L’episodio mi ha fatto pensare a proposito della percezione
e della visibilità dell’operato di un medico. Stamane
ne abbiamo parlato e ci siamo resi conto che l’impatto
della nostra professione sulla società è la somma
di un enorme numero di sensazioni singole; ogni nostro atto
si rivolge principalmente a una singola persona e riguarda,
quasi sempre, la sua sfera più intima, quella legata
ai suoi problemi e alle sue paure. Il risultato del nostro intervento,
quasi sempre, si propaga al massimo a livello familiare.
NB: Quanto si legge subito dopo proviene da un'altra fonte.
Lemma random_chars_4_spec (P : ascii -> bool) (alphabet : string) (g : Rng) :
  (forall k, (k < String.length alphabet)%nat ->
     exists c, String.get k alphabet = Some c /\ P c = true) ->
  (1 <= String.length alphabet)%nat ->
  exists a b c d,
    random_chars 4 alphabet g
      = (String a (String b (String c (String d EmptyString))), advance 4 g) /\
    P a = true /\ P b = true /\ P c = true /\ P d = true.
Proof.
  intros Hall Hlen.
  destruct (random_char_spec P alphabet g Hall Hlen) as (a & Ea & Ha).
  destruct (random_char_spec P alphabet (advance 1 g) Hall Hlen) as (b & Eb & Hb).
  destruct (random_char_spec P alphabet (advance 2 g) Hall Hlen) as (c & Ec & Hc).
  destruct (random_char_spec P alphabet (advance 3 g) Hall Hlen) as (d & Ed & Hd).
  rewrite advance_advance_1 in Eb, Ec, Ed.
  exists a, b, c, d. repeat split; try done.
  cbn [random_chars]. rewrite Ea, Eb, Ec, Ed. reflexivity.
Qed.

Lemma letters_are_code_letters (k : nat) :
  (k < String.length letters)%nat ->
  exists c, String.get k letters = Some c /\ is_code_letter c = true.
Proof.
  intros Hk.
  do 24 (destruct k as [|k]; [eexists; split; reflexivity|]).
  simpl in Hk. lia.
Qed.

Lemma digits_are_code_digits (k : nat) :
  (k < String.length digits)%nat ->
  exists c, String.get k digits = Some c /\ is_code_digit c = true.
Proof.
  intros Hk.
  do 8 (destruct k as [|k]; [eexists; split; reflexivity|]).
  simpl in Hk. lia.
Qed.

Lemma advance_advance_4 (g : Rng) : advance 4 (advance 4 g) = advance 8 g.
Proof. unfold advance. simpl. by rewrite <- app_assoc. Qed.

(** [generateHumanCode(9)]: four code letters, a hyphen, four code digits,
    after eight calls of [Math.random]. *)
Lemma generateHumanCode_9_spec (g : Rng) :
  matches_code_pattern (generateHumanCode 9 g).1 = true /\
  String.length (generateHumanCode 9 g).1 = 9%nat /\
  (generateHumanCode 9 g).2 = advance 8 g.
Proof.
  unfold generateHumanCode.
  destruct (random_chars_4_spec is_code_letter letters g letters_are_code_letters
              ltac:(simpl; lia)) as (a & b & c & d & E1 & Ha & Hb & Hc & Hd).
  destruct (random_chars_4_spec is_code_digit digits (advance 4 g) digits_are_code_digits
              ltac:(simpl; lia)) as (w & x & y & z & E2 & Hw & Hx & Hy & Hz).
  rewrite E1, E2, advance_advance_4.
  cbv [fst snd String.append String.substring matches_code_pattern String.length Nat.add].
  rewrite Ha, Hb, Hc, Hd, Hw, Hx, Hy, Hz. done.
Qed.

Lemma sources_consulted_advance (n : nat) (g : Rng) :
  sources_consulted g (advance n g) = repeat MathRandom n.
Proof. unfold sources_consulted, advance. simpl. by rewrite drop_app_length. Qed.

(** ** Setup codes *)





(** What [adminGenerateSetupCode] does for a flat that exists, when a
    [BIGINT] holds the expiry as it is sent. *)
Lemma adminGenerateSetupCode_found
    (bcrypt_hash : string -> Z -> string -> string) (db : DB) (flat_id : string)
    (ttlMinutes now : Z) (g : Rng) (salt : string) (f : Flat.t) (e : Z) :
  flats db !! flat_id = Some f ->
  js_add now (js_mul ttlMinutes 60000) = Finite e ->
  in_bigint (printed e) = true ->
  adminGenerateSetupCode bcrypt_hash db flat_id ttlMinutes now g salt =
  (Ok (mkIssued flat_id (generateHumanCode 9 g).1 e),
   update_flat flat_id (Flat.clear_pin now)
     (insert_setup_code flat_id (bcrypt_hash (generateHumanCode 9 g).1 10 salt)
        (printed e) now db),
   (generateHumanCode 9 g).2).
Proof.
  intros Hf He Hin. unfold adminGenerateSetupCode, select_flat. rewrite Hf.
  destruct (generateHumanCode 9 g). by rewrite He, Hin.
Qed.


(** A successful call found the flat and an expiry a [BIGINT] holds. *)
Lemma adminGenerateSetupCode_ok_found
    (bcrypt_hash : string -> Z -> string -> string) (db : DB) (flat_id : string)
    (ttlMinutes now : Z) (g : Rng) (salt : string)
    (issued : IssuedCode) (db' : DB) (g' : Rng) :
  adminGenerateSetupCode bcrypt_hash db flat_id ttlMinutes now g salt
    = (Ok issued, db', g') ->
  exists f e, flats db !! flat_id = Some f /\
    js_add now (js_mul ttlMinutes 60000) = Finite e /\ in_bigint (printed e) = true.
Proof.
  unfold adminGenerateSetupCode, select_flat.
  destruct (flats db !! flat_id) as [f|].
  - destruct (generateHumanCode 9 g).
    destruct (js_add now (js_mul ttlMinutes 60000)) as [e|]; [|discriminate].
    destruct (in_bigint (printed e)) eqn:Hin; [by exists f, e|discriminate].
  - destruct (has_NUL flat_id); discriminate.
Qed.

Lemma expiry_one_hour : js_add 1000 (js_mul 60 60000) = Finite 3601000.
Proof. reflexivity. Qed.

(** C3, counterexample: the code issued for flat B12 is drawn with
    [Math.random], which is not a cryptographically secure source. *)
Lemma codes_are_securely_drawn_fails : ~ codes_are_securely_drawn.
Proof.
  intros H.
  pose proof (adminGenerateSetupCode_found (fun code _ _ => code) db_B12 "B12" 60 1000
                rng0 EmptyString _ _ eq_refl expiry_one_hour eq_refl) as Hcall.
  apply H in Hcall as [_ Hsecure].
  destruct (generateHumanCode_9_spec rng0) as (_ & _ & Hg).
  rewrite Hg, sources_consulted_advance in Hsecure. discriminate Hsecure.
Qed.

(** C3, amended: every setup code issued is nine characters long, four
    letters other than I and O, a hyphen and four digits other than 0 and
    1, and its eight characters are drawn by eight calls of [Math.random],
    which is not a cryptographically secure source. *)
Theorem setup_code_pattern_and_source
    (bcrypt_hash : string -> Z -> string -> string) (db : DB) (flat_id : string)
    (ttlMinutes now : Z) (g : Rng) (salt : string)
    (issued : IssuedCode) (db' : DB) (g' : Rng) :
  adminGenerateSetupCode bcrypt_hash db flat_id ttlMinutes now g salt
    = (Ok issued, db', g') ->
  matches_code_pattern (issued_code issued) = true /\
  String.length (issued_code issued) = 9%nat /\
  sources_consulted g g' = repeat MathRandom 8 /\
  forallb cryptographically_secure (sources_consulted g g') = false.
Proof.
  intros Hcall.
  destruct (adminGenerateSetupCode_ok_found _ _ _ _ _ _ _ _ _ _ Hcall)
    as (f & e & Hf & He & Hin).
  rewrite (adminGenerateSetupCode_found _ _ _ _ _ _ _ _ _ Hf He Hin) in Hcall.
  destruct (generateHumanCode_9_spec g) as (Hpat & Hlen & Hg).
  remember (generateHumanCode 9 g) as cg eqn:Ecg. clear Ecg.
  injection Hcall as <- <- <-. cbn [issued_code].
  rewrite Hg, sources_consulted_advance. done.
Qed.

Lemma setup_code_pattern_and_source_witness :
  exists issued db' g',
    adminGenerateSetupCode (fun code _ _ => code) db_B12 "B12" 60 1000 rng0 EmptyString
      = (Ok issued, db', g') /\
    matches_code_pattern (issued_code issued) = true /\
    String.length (issued_code issued) = 9%nat /\
    sources_consulted rng0 g' = repeat MathRandom 8 /\
    forallb cryptographically_secure (sources_consulted rng0 g') = false.
Proof.
  pose proof (adminGenerateSetupCode_found (fun code _ _ => code) db_B12 "B12" 60 1000
                rng0 EmptyString _ _ eq_refl expiry_one_hour eq_refl) as Hcall.
  do 3 eexists. split; [exact Hcall|].
  exact (setup_code_pattern_and_source _ _ _ _ _ _ _ _ _ _ Hcall).
Defined.





(** ** The WebSocket channel *)

Section MonitoringProperties.

Context {Host : Type}.

Implicit Types (sv : Server) (ev : Event Host) (fx : Effect Host).

(** Effects that carry no WebSocket data to socket [s]. *)
Ltac quiet :=
  simpl; repeat (apply Forall_cons_2; [simpl; tauto|]); apply Forall_nil_2.

Lemma set_add_elem (ws x : nat) (l : list nat) :
  x ∈ set_add ws l <-> x = ws \/ x ∈ l.
Proof.
  unfold set_add. case_decide as Hin.
  - split; [by right|]. intros [->|]; done.
  - rewrite elem_of_app, list_elem_of_singleton. tauto.
Qed.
In
ogni caso l’intervento medico viene percepito come eccezionale,
importante o risolutivo quando elimina una sintomatologia acuta,
un sintomo fastidioso o risolve un problema non risolto in precedenza
da altri professionisti.
Questo è ovvio se consideriamo che la gente (la maggior
parte delle volte) non ha strumenti per giudicare l’operato
di un medico. Sono considerati bravi i medici e gli infermieri
che sono disponibili, che soddisfano le richieste dei pazienti
e fanno di tutto perché si sentano seguiti. Ma noi addetti
ai lavori sappiamo benissimo come ci sia spesso una grande differenza
fra ciò che la gente vuole e quello di cui invece avrebbe
veramente bisogno.
In ogni caso, la considerazione pubblica del nostro operato
è frutto di percezioni che non sono sempre legate alla
nostra abilità e ai risultati che otteniamo.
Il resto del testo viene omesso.